BIENVENIDOS

BIENVENIDOS

jueves, 12 de enero de 2012

DIGNIDAD Y EDUCACION

No es casual que las mujeres más poderosas del siglo XX se hayan desarrollado en países libres.
Entre las mujeres más poderosas del siglo XX, según la revista “Time”, con sede en Estados Unidos y ediciones en Reino Unido (Londres), China (Hong Kong), Canadá (Toronto) y Australia (Sídney), figuran tres premios Nobel. Laura Jane Addams, líder de la lista, obtuvo el de la Paz en 1931 como pionera del trabajo social y el feminismo. Su labor la inició en Chicago, en 1889, donde brindó asistencia a inmigrantes a través de la Found House. Marie Curie, polaca nacionalizada francesa, ganó los de Física (1903) y Química (1908), por sus estudios en el campo de la radioactividad.
En la nómina figuran también políticas (Corazón Aquino, Hillary Clinton, Indira Gandhi, Golda Meir y Angela Merkel), una ecologista (Rachel Carson, autora del libro “Primavera silenciosa”), una diseñadora de moda (Gabrielle Bonheur, “Coco Chanel”), una cocinera (Julia Child), dos cantantes (Aretha Franklin y Madonna), una empresaria (Steé Lauder), una antropóloga (Margaret Mead) y una jurista (Sandra Day O’Connor). Lo anterior confirma que las mujeres poseen “todo el potencial de desarrollo que los hombres tienen; hay diferencias, pero son iguales”, como advierte la brasileña Dilma Rousseff, ejemplo de que también pueden ser presidentas. En México podría lograrlo Josefina Vázquez, después de que Rosario Ibarra, Cecilia Soto y Patricia Mercado lo intentaron sin éxito. “Si el PAN postula a Josefina, hasta los hombres votaríamos por ella”, me dice un amigo empresario de La Laguna que no comulga con ruedas de molino, entre sorprendido y molesto por ver a Alejandro Gurza ahora en la corte de López Obrador.
No es casual que las mujeres más poderosas del siglo XX se hayan desarrollado en países libres, con excepción de Filipinas, saqueado por la dictadura de Ferdinand Marcos. Por lo mismo, tampoco extraña que entre las elegidas de “Time” no figuren latinoamericanas. Limitar a la mujer se revertirá siempre contra las sociedades que le asignan lugares secundarios y dejan a los hombres decidirlo todo; mal, especialmente en política. El quid consiste en incoporarlas a actividades sociales, económicas y gubernamentales sin perder de vista su papel de formadoras del hogar.
Carolina Viggiano, presidenta del DIF, declaró el 2 de enero al programa radiofónico “Libre”, que conduce Antonio Dávila, que la asistencia social tendrá un enfoque integral en el gobierno de su esposo Rubén Moreira, para que la mujer y la familia tengan vías de desarrollo y no solo reciban ayuda temporal o en situaciones de emergencia.
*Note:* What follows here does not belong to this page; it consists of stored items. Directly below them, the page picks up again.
(** With no task pending and the timer armed, [Exec] returns the outcome
    of its own handler or the timeout. *)
Lemma Exec_rested (hp : handlerParams.t) (now due : Z) (tie : bool)
                  (m : option Message) :
  handlerParams.Done hp = [] ->
  handlerParams.Timer hp = {| Timer.armed := Some due; Timer.C := false |} ->
  let tm := {| Timer.armed := Some (now + Worker.Timeout w);
               Timer.C := false |} in
  let out := run_outcome (Worker.Handler w now m) in
  Exec w hp now tie m
  = match select now tie [launch w now m] tm with
    | FromDone _ =>
        Some (Result out, Err out,
              {| handlerParams.Done := [];
                 handlerParams.Result := out;
                 handlerParams.Timer := tm |})
    | FromTimer _ =>
        Some ([], Some HandlerTimeout,
              {| handlerParams.Done := [launch w now m];
                 handlerParams.Result := handlerParams.Result hp;
                 handlerParams.Timer := spent |})
    | NoCase => None
    end.
Proof.
  intros HD HT tm out. subst tm.
  unfold Exec. rewrite HT, rearm_armed, HD. simpl app.
  unfold select. rewrite first_send_launch.
  unfold Timer.tick_at. cbn [Timer.C Timer.armed].
  assert (Hrecv : forall d : positive,
             run_time (Worker.Handler w now m) = Some d ->
             Result_at (now + Z.pos d) (handlerParams.Result hp)
                       [launch w now m] = out
             /\ received_from now (now + Z.pos d) [launch w now m] = []).
  { intros d Hd. unfold Result_at, received_from, sends_at, send_at, launch.
    simpl. rewrite Hd. simpl.
    rewrite Z.leb_refl.
    replace (Z.max now (now + Z.pos d) =? now + Z.pos d) with true
      by (symmetry; apply Z.eqb_eq; lia).
    split; reflexivity. }
  destruct (run_time (Worker.Handler w now m)) as [d |] eqn:Hd;
    cbn [option_map]; [| reflexivity].
  destruct (Hrecv d eq_refl) as [Hres Hrem].
  destruct (Z.max now (now + Worker.Timeout w) <=? now);
    [destruct tie; [rewrite Hres, Hrem; reflexivity | reflexivity] |].
  destruct (now + Z.pos d <? Z.max now (now + Worker.Timeout w));
    [rewrite Hres, Hrem; reflexivity |].
  destruct (Z.max now (now + Worker.Timeout w) <? now + Z.pos d);
    [reflexivity |].
  destruct tie; [rewrite Hres, Hrem; reflexivity | reflexivity].
Qed.

Lemma Exec_keeps_rested (hp hp' : handlerParams.t) (now : Z) (tie : bool)
                        (m : option Message) (result : list byte)
                        (err : error) :
  rested hp ->
  Exec w hp now tie m = Some (result, err, hp') ->
  rested hp'.
Proof.
  intros [[HD [due HT]] | Hspent] HE.
  - rewrite (Exec_rested hp now tie m HD HT) in HE.
    destruct (select now tie [launch w now m] _); inversion HE; subst.
    + left. simpl. split; [reflexivity | eexists; reflexivity].
    + right. reflexivity.
  - rewrite Exec_spent in HE by assumption. discriminate.
Qed.

Lemma reachable_rested (hp : handlerParams.t) : reachable w hp -> rested hp.
Proof.
  induction 1 as [now | hp now tie m result err hp' _ IH HE].
  - left. split; [reflexivity |]. eexists. reflexivity.
  - eapply Exec_keeps_rested; eassumption.
Qed.

(** With a positive timeout the select waits for the first of the
    handler's send and the tick. *)
Lemma select_positive (now : Z) (tie : bool) (m : option Message) :
  0 < Worker.Timeout w ->
  select now tie [launch w now m]
         {| Timer.armed := Some (now + Worker.Timeout w); Timer.C := false |}
  = match run_time (Worker.Handler w now m) with
    | None => FromTimer (now + Worker.Timeout w)
    | Some d =>
        if Z.pos d <? Worker.Timeout w then FromDone (now + Z.pos d)
        else if Worker.Timeout w <? Z.pos d
             then FromTimer (now + Worker.Timeout w)
             else if tie then FromDone (now + Z.pos d)
                  else FromTimer (now + Worker.Timeout w)
    end.
Proof.
  intros Hpos. unfold select. rewrite first_send_launch.
  unfold Timer.tick_at. cbn [Timer.C Timer.armed].
  rewrite Z.max_r by lia.
  destruct (run_time (Worker.Handler w now m)) as [d |]; cbn [option_map];
    [| reflexivity].
  replace (now + Worker.Timeout w <=? now) with false
    by (symmetry; apply Z.leb_gt; lia).
  replace (now + Z.pos d <? now + Worker.Timeout w)
    with (Z.pos d <? Worker.Timeout w)
    by (destruct (Z.ltb_spec (Z.pos d) (Worker.Timeout w));
        symmetry; [apply Z.ltb_lt | apply Z.ltb_ge]; lia).
  replace (now + Worker.Timeout w <? now + Z.pos d)
    with (Worker.Timeout w <? Z.pos d)
    by (destruct (Z.ltb_spec (Worker.Timeout w) (Z.pos d));
        symmetry; [apply Z.ltb_lt | apply Z.ltb_ge]; lia).
  reflexivity.
Qed.

(** A run of the handler longer than a positive timeout, on
    [handlerParams] of a consumer whose timer is live. *)
Lemma Exec_late (hp : handlerParams.t) (now : Z) (tie : bool)
                (m : option Message) :
  reachable w hp ->
  handlerParams.Timer hp <> spent ->
  0 < Worker.Timeout w ->
  exceeds (Worker.Timeout w) (Worker.Handler w now m) ->
  Exec w hp now tie m
  = Some ([], Some HandlerTimeout,
          {| handlerParams.Done := [launch w now m];
             handlerParams.Result := handlerParams.Result hp;
             handlerParams.Timer := spent |}).
Proof.
  intros Hreach Hlive Hpos Hlate.
  destruct (reachable_rested Hreach) as [[HD [due HT]] | Hspent];
    [| contradiction].
  rewrite (Exec_rested hp now tie m HD HT).
  rewrite (select_positive now tie m Hpos). unfold exceeds in Hlate.
  destruct (run_time (Worker.Handler w now m)) as [d |]; [| reflexivity].
  replace (Z.pos d <? Worker.Timeout w) with false
    by (symmetry; apply Z.ltb_ge; lia).
  replace (Worker.Timeout w <? Z.pos d) with true
    by (symmetry; apply Z.ltb_lt; lia).
  reflexivity.
Qed.

(** C2, as the code has it.  On [handlerParams] that a consumer can
    hold and whose timer is live (no earlier call of [Exec] on them
    ended in a timeout), with a positive timeout: when the run of the
    handler for a message takes longer than the timeout, [Exec] returns
    the [HandlerTimeout] error.  The handler's task is left pending on
    [Done] with its late result, and that result is returned by no
    later call: no later call of [Exec] on these [handlerParams]
    returns. *)
Theorem Exec_timeout :
  forall (hp : handlerParams.t) (now : Z) (tie : bool) (m : option Message),
    reachable w hp ->
    handlerParams.Timer hp <> spent ->
    0 < Worker.Timeout w ->
    exceeds (Worker.Timeout w) (Worker.Handler w now m) ->
    exists hp' : handlerParams.t,
      Exec w hp now tie m = Some ([], Some HandlerTimeout, hp')
      /\ handlerParams.Done hp' = [launch w now m]
      /\ forall now' tie' m', Exec w hp' now' tie' m' = None.
Proof.
  intros hp now tie m Hreach Hlive Hpos Hlate.
  rewrite (@Exec_late hp now tie m Hreach Hlive Hpos Hlate).
  eexists. split; [reflexivity |]. split; [reflexivity |].
  intros. apply Exec_spent. reflexivity.
Qed.

End ExecFacts.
El obstáculo, se le planteó, es la cultura paternalista que arraigó bajo el pretexto de que el Estado tenía la solución a todos los problemas. Es decir, el Estado benefactor al que Ludwing Erhard —padre del milagro económico alemán de la posguerra— se opuso por crear dependencias “que a la postre solo producen súbditos”, “matan la libre mentalidad del ciudadano”, enajenan y al final “paralizan la voluntad individual” y provocan “un descenso del rendimiento económico del pueblo”. ¿Cómo evitar que los programas sociales se condicionen al voto, que no obedezcan a criterios puramente clientelares? La diputada Viggiano responde que el estado reúne dos condiciones para vencer tales inercias: el grado de escolaridad y la dignidad de las personas. Si ambas fuerzas se liberan, Coahuila —con sus mujeres— habrá dado un gran salto.